- WORK ITEM -
Before anything else, copy every record below exactly as it stands.
━━━━
(** What an update of the count of extent [enr] leaves: the extents as they were, or an unused
    one changed to [enr]. *)
Definition updated (enr : Z) (r r' : rs_peer) : Prop :=
  rs_version r' = rs_version r /\ resync_wenr r' = resync_wenr r /\ resync_locked r' = resync_locked r /\
  LC_LOCKED (flags (resync_lru r')) = LC_LOCKED (flags (resync_lru r)) /\
  (elements (resync_lru r') = elements (resync_lru r) /\
     (forall j, bme_flags (bme r' j) = bme_flags (bme r j)) /\
     (forall j e, elements (resync_lru r) !! j = Some e -> lc_number e <> enr -> rs_left (bme r' j) = rs_left (bme r j)) \/
   exists i e, elements (resync_lru r) !! i = Some e /\ refcnt e = 0 /\ absent (resync_lru r) enr /\
     elements (resync_lru r') = <[i := mk_element 0 enr enr]> (elements (resync_lru r)) /\
     bme_flags (bme r' i) = 0 /\ forall j, j <> i -> bme r' j = bme r j).

Lemma updated_left enr W W' r r' : left_ok W r -> updated enr r r' -> LC_STARVING (flags (resync_lru r')) = false ->
  same_limits (resync_lru r) (resync_lru r') ->
  (forall i e, elements (resync_lru r') !! i = Some e -> lc_number e = enr -> rs_left (bme r' i) = W' enr) ->
  (forall x, x <> enr -> W' x = W x) -> left_ok W' r'.
Proof.
  intros [[R1 R2 R3 (u & eu & Hu & Hr)] L] (_ & _ & _ & _ & U) Hs [Hl Hm] He HW. split.
  - split; [done|congruence|congruence|]. destruct U as [(-> & _)|(i & e & Hi & Hr' & _ & -> & _)]; [by exists u, eu|].
    exists i, (mk_element 0 enr enr). split; [|done]. apply list_lookup_insert_eq. by eapply lookup_lt_Some.
  - intros i e Hi Hf. destruct (decide (lc_number e = enr)) as [E|Hne]; [rewrite E; by apply (He i e)|]. rewrite (HW _ Hne).
    destruct U as [(E & _ & U)|(j & ej & Hj & _ & _ & E & _ & U)]; rewrite E in Hi.
    + rewrite (U i e Hi Hne). by apply L.
    + apply list_lookup_insert_Some in Hi as [(-> & <- & _)|[Hij Hi]]; [done|]. rewrite U by done. by apply L.
Qed.

Definition mode_delta (mode : update_sync_bits_mode) (count : Z) : Z :=
  match mode with SET_IN_SYNC => - count | SET_OUT_OF_SYNC => count | RECORD_RS_FAILED => 0 end.

(** Only the element at [i] carries something else. *)
Record bme_changed (i : nat) (r r' : rs_peer) : Prop := mk_bc {
  bc_version : rs_version r' = rs_version r;
  bc_wenr : resync_wenr r' = resync_wenr r;
  bc_locked : resync_locked r' = resync_locked r;
  bc_len : length (bmes r') = length (bmes r);
  bc_other : forall j, j <> i -> bme r' j = bme r j }.

Lemma bc_trans i a b c : bme_changed i a b -> bme_changed i b c -> bme_changed i a c.
Proof. intros [A1 A2 A3 A4 A5] [B1 B2 B3 B4 B5]. split; try congruence. intros j Hj. by rewrite B5, A5. Qed.

Lemma bc_upd i f r : (i < length (bmes r))%nat -> bme_changed i r (upd_bme r i f).
Proof. intros Hl. split; try done; [apply length_alter|]. intros j Hj. rewrite bme_upd by done. by rewrite decide_False. Qed.

Lemma bc_lru i r lc : bme_changed i r (set_lru r lc).
Proof. by split. Qed.

Section extent.
Context (env : sync_env) (bm : bsr_bitmap) (idx enr : Z).
Context (Hwf : wf bm) (Hidx : 0 <= idx < bm_max_peers bm) (Henr : 0 <= enr < LC_FREE).

Lemma enr_weight : bm_e_weight bm idx enr = Some (weight bm idx enr).
Proof. apply bm_e_weight_ok; [done..|]. unfold LC_FREE, U32_MAX in Henr. lia. Qed.

Lemma update_bme_hit mode count e r i : (i < length (bmes r))%nat -> lc_number e = enr -> 0 <= count <= 32768 ->
  exists r', update_bme env bm idx mode enr count e r i = Some r' /\ resync_lru r' = resync_lru r /\ bme_changed i r r' /\
    bme_flags (bme r' i) = bme_flags (bme r i) /\
    (0 <= rs_left (bme r i) <= 32768 -> rs_left (bme r i) + mode_delta mode count = weight bm idx enr ->
     rs_left (bme r' i) = weight bm idx enr).
Proof.
  intros Hl He Hc. unfold update_bme. rewrite He, Z.eqb_refl. cbv zeta. set (r1 := upd_bme r i (adjust_count mode count)).
  pose proof (bc_upd i (adjust_count mode count) r Hl) as B1. fold r1 in B1.
  assert (bme r1 i = adjust_count mode count (bme r i)) as E1 by (unfold r1; rewrite bme_upd by done; by rewrite decide_True).
  assert (bme_flags (bme r1 i) = bme_flags (bme r i)) as F1 by (rewrite E1; by destruct mode).
  destruct (_ <? _).
  - rewrite enr_weight. cbn [mbind option_bind]. eexists. split; [reflexivity|]. split; [done|].
    assert (i < length (bmes r1))%nat as Hl1 by (rewrite (bc_len _ _ _ B1); done).
    split; [eapply bc_trans; [exact B1|by apply bc_upd]|]. rewrite bme_upd by done. rewrite decide_True by done. done.
  - eexists. split; [reflexivity|]. split; [done|]. split; [done|]. split; [done|]. intros Hr Hw. rewrite E1.
    destruct mode; cbn [adjust_count rs_left mode_delta] in *; rewrite ?s32_id by lia; lia.
Qed.

Lemma update_bme_new mode count e r i : (i < length (bmes r))%nat -> lc_number e <> enr -> inv (resync_lru r) -> idle (resync_lru r) ->
  exists r', update_bme env bm idx mode enr count e r i = Some r' /\ bme_changed i r r' /\
    bme_flags (bme r' i) = 0 /\ rs_left (bme r' i) = weight bm idx enr /\
    calm (resync_lru r') /\ same_limits (resync_lru r) (resync_lru r') /\ flags (resync_lru r') = flags (resync_lru r) /\
    elements (resync_lru r') = commit_elem <$> elements (resync_lru r).
Proof.
  intros Hl He Hi Hid. unfold update_bme. rewrite (proj2 (Z.eqb_neq _ _)) by done. rewrite enr_weight. cbn [mbind option_bind].
  set (x := mk_bme _ _ _). destruct (commit_calm (se_monitor env) (resync_lru (upd_bme r i (fun _ => x))) Hi Hid) as (lc & E & C & L & F & El).
  rewrite E. cbn [mbind option_bind]. eexists. split; [reflexivity|].
  split; [eapply bc_trans; [by apply bc_upd|apply bc_lru]|].
  assert (bme (set_lru (upd_bme r i (fun _ => x)) lc) i = x) as ->.
  { change (bme (set_lru (upd_bme r i (fun _ => x)) lc) i) with (bme (upd_bme r i (fun _ => x)) i). rewrite bme_upd by done. by rewrite decide_True. }
  done.
Qed.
━━━━
- SOLUTION FOR THIS TASK -
(** What an update of the count of extent [enr] leaves: the extents as they were, or an unused
    one changed to [enr]. *)
Definition updated (enr : Z) (r r' : rs_peer) : Prop :=
  rs_version r' = rs_version r /\ resync_wenr r' = resync_wenr r /\ resync_locked r' = resync_locked r /\
  LC_LOCKED (flags (resync_lru r')) = LC_LOCKED (flags (resync_lru r)) /\
  (elements (resync_lru r') = elements (resync_lru r) /\
     (forall j, bme_flags (bme r' j) = bme_flags (bme r j)) /\
     (forall j e, elements (resync_lru r) !! j = Some e -> lc_number e <> enr -> rs_left (bme r' j) = rs_left (bme r j)) \/
   exists i e, elements (resync_lru r) !! i = Some e /\ refcnt e = 0 /\ absent (resync_lru r) enr /\
     elements (resync_lru r') = <[i := mk_element 0 enr enr]> (elements (resync_lru r)) /\
     bme_flags (bme r' i) = 0 /\ forall j, j <> i -> bme r' j = bme r j).

Lemma updated_left enr W W' r r' : left_ok W r -> updated enr r r' -> LC_STARVING (flags (resync_lru r')) = false ->
  same_limits (resync_lru r) (resync_lru r') ->
  (forall i e, elements (resync_lru r') !! i = Some e -> lc_number e = enr -> rs_left (bme r' i) = W' enr) ->
  (forall x, x <> enr -> W' x = W x) -> left_ok W' r'.
Proof.
  intros [[R1 R2 R3 (u & eu & Hu & Hr)] L] (_ & _ & _ & _ & U) Hs [Hl Hm] He HW. split.
  - split; [done|congruence|congruence|]. destruct U as [(-> & _)|(i & e & Hi & Hr' & _ & -> & _)]; [by exists u, eu|].
    exists i, (mk_element 0 enr enr). split; [|done]. apply list_lookup_insert_eq. by eapply lookup_lt_Some.
  - intros i e Hi Hf. destruct (decide (lc_number e = enr)) as [E|Hne]; [rewrite E; by apply (He i e)|]. rewrite (HW _ Hne).
    destruct U as [(E & _ & U)|(j & ej & Hj & _ & _ & E & _ & U)]; rewrite E in Hi.
    + rewrite (U i e Hi Hne). by apply L.
    + apply list_lookup_insert_Some in Hi as [(-> & <- & _)|[Hij Hi]]; [done|]. rewrite U by done. by apply L.
Qed.

Definition mode_delta (mode : update_sync_bits_mode) (count : Z) : Z :=
  match mode with SET_IN_SYNC => - count | SET_OUT_OF_SYNC => count | RECORD_RS_FAILED => 0 end.

(** Only the element at [i] carries something else. *)
Record bme_changed (i : nat) (r r' : rs_peer) : Prop := mk_bc {
  bc_version : rs_version r' = rs_version r;
  bc_wenr : resync_wenr r' = resync_wenr r;
  bc_locked : resync_locked r' = resync_locked r;
  bc_len : length (bmes r') = length (bmes r);
  bc_other : forall j, j <> i -> bme r' j = bme r j }.

Lemma bc_trans i a b c : bme_changed i a b -> bme_changed i b c -> bme_changed i a c.
Proof. intros [A1 A2 A3 A4 A5] [B1 B2 B3 B4 B5]. split; try congruence. intros j Hj. by rewrite B5, A5. Qed.

Lemma bc_upd i f r : (i < length (bmes r))%nat -> bme_changed i r (upd_bme r i f).
Proof. intros Hl. split; try done; [apply length_alter|]. intros j Hj. rewrite bme_upd by done. by rewrite decide_False. Qed.

Lemma bc_lru i r lc : bme_changed i r (set_lru r lc).
Proof. by split. Qed.

Section extent.
Context (env : sync_env) (bm : bsr_bitmap) (idx enr : Z).
Context (Hwf : wf bm) (Hidx : 0 <= idx < bm_max_peers bm) (Henr : 0 <= enr < LC_FREE).

Lemma enr_weight : bm_e_weight bm idx enr = Some (weight bm idx enr).
Proof. apply bm_e_weight_ok; [done..|]. unfold LC_FREE, U32_MAX in Henr. lia. Qed.

Lemma update_bme_hit mode count e r i : (i < length (bmes r))%nat -> lc_number e = enr -> 0 <= count <= 32768 ->
  exists r', update_bme env bm idx mode enr count e r i = Some r' /\ resync_lru r' = resync_lru r /\ bme_changed i r r' /\
    bme_flags (bme r' i) = bme_flags (bme r i) /\
    (0 <= rs_left (bme r i) <= 32768 -> rs_left (bme r i) + mode_delta mode count = weight bm idx enr ->
     rs_left (bme r' i) = weight bm idx enr).
Proof.
  intros Hl He Hc. unfold update_bme. rewrite He, Z.eqb_refl. cbv zeta. set (r1 := upd_bme r i (adjust_count mode count)).
  pose proof (bc_upd i (adjust_count mode count) r Hl) as B1. fold r1 in B1.
  assert (bme r1 i = adjust_count mode count (bme r i)) as E1 by (unfold r1; rewrite bme_upd by done; by rewrite decide_True).
  assert (bme_flags (bme r1 i) = bme_flags (bme r i)) as F1 by (rewrite E1; by destruct mode).
  destruct (_ <? _).
  - rewrite enr_weight. cbn [mbind option_bind]. eexists. split; [reflexivity|]. split; [done|].
    assert (i < length (bmes r1))%nat as Hl1 by (rewrite (bc_len _ _ _ B1); done).
    split; [eapply bc_trans; [exact B1|by apply bc_upd]|]. rewrite bme_upd by done. rewrite decide_True by done. done.
  - eexists. split; [reflexivity|]. split; [done|]. split; [done|]. split; [done|]. intros Hr Hw. rewrite E1.
    destruct mode; cbn [adjust_count rs_left mode_delta] in *; rewrite ?s32_id by lia; lia.
Qed.

Lemma update_bme_new mode count e r i : (i < length (bmes r))%nat -> lc_number e <> enr -> inv (resync_lru r) -> idle (resync_lru r) ->
  exists r', update_bme env bm idx mode enr count e r i = Some r' /\ bme_changed i r r' /\
    bme_flags (bme r' i) = 0 /\ rs_left (bme r' i) = weight bm idx enr /\
    calm (resync_lru r') /\ same_limits (resync_lru r) (resync_lru r') /\ flags (resync_lru r') = flags (resync_lru r) /\
    elements (resync_lru r') = commit_elem <$> elements (resync_lru r).
Proof.
  intros Hl He Hi Hid. unfold update_bme. rewrite (proj2 (Z.eqb_neq _ _)) by done. rewrite enr_weight. cbn [mbind option_bind].
  set (x := mk_bme _ _ _). destruct (commit_calm (se_monitor env) (resync_lru (upd_bme r i (fun _ => x))) Hi Hid) as (lc & E & C & L & F & El).
  rewrite E. cbn [mbind option_bind]. eexists. split; [reflexivity|].
  split; [eapply bc_trans; [by apply bc_upd|apply bc_lru]|].
  assert (bme (set_lru (upd_bme r i (fun _ => x)) lc) i = x) as ->.
  { change (bme (set_lru (upd_bme r i (fun _ => x)) lc) i) with (bme (upd_bme r i (fun _ => x)) i). rewrite bme_upd by done. by rewrite decide_True. }
  done.
Qed.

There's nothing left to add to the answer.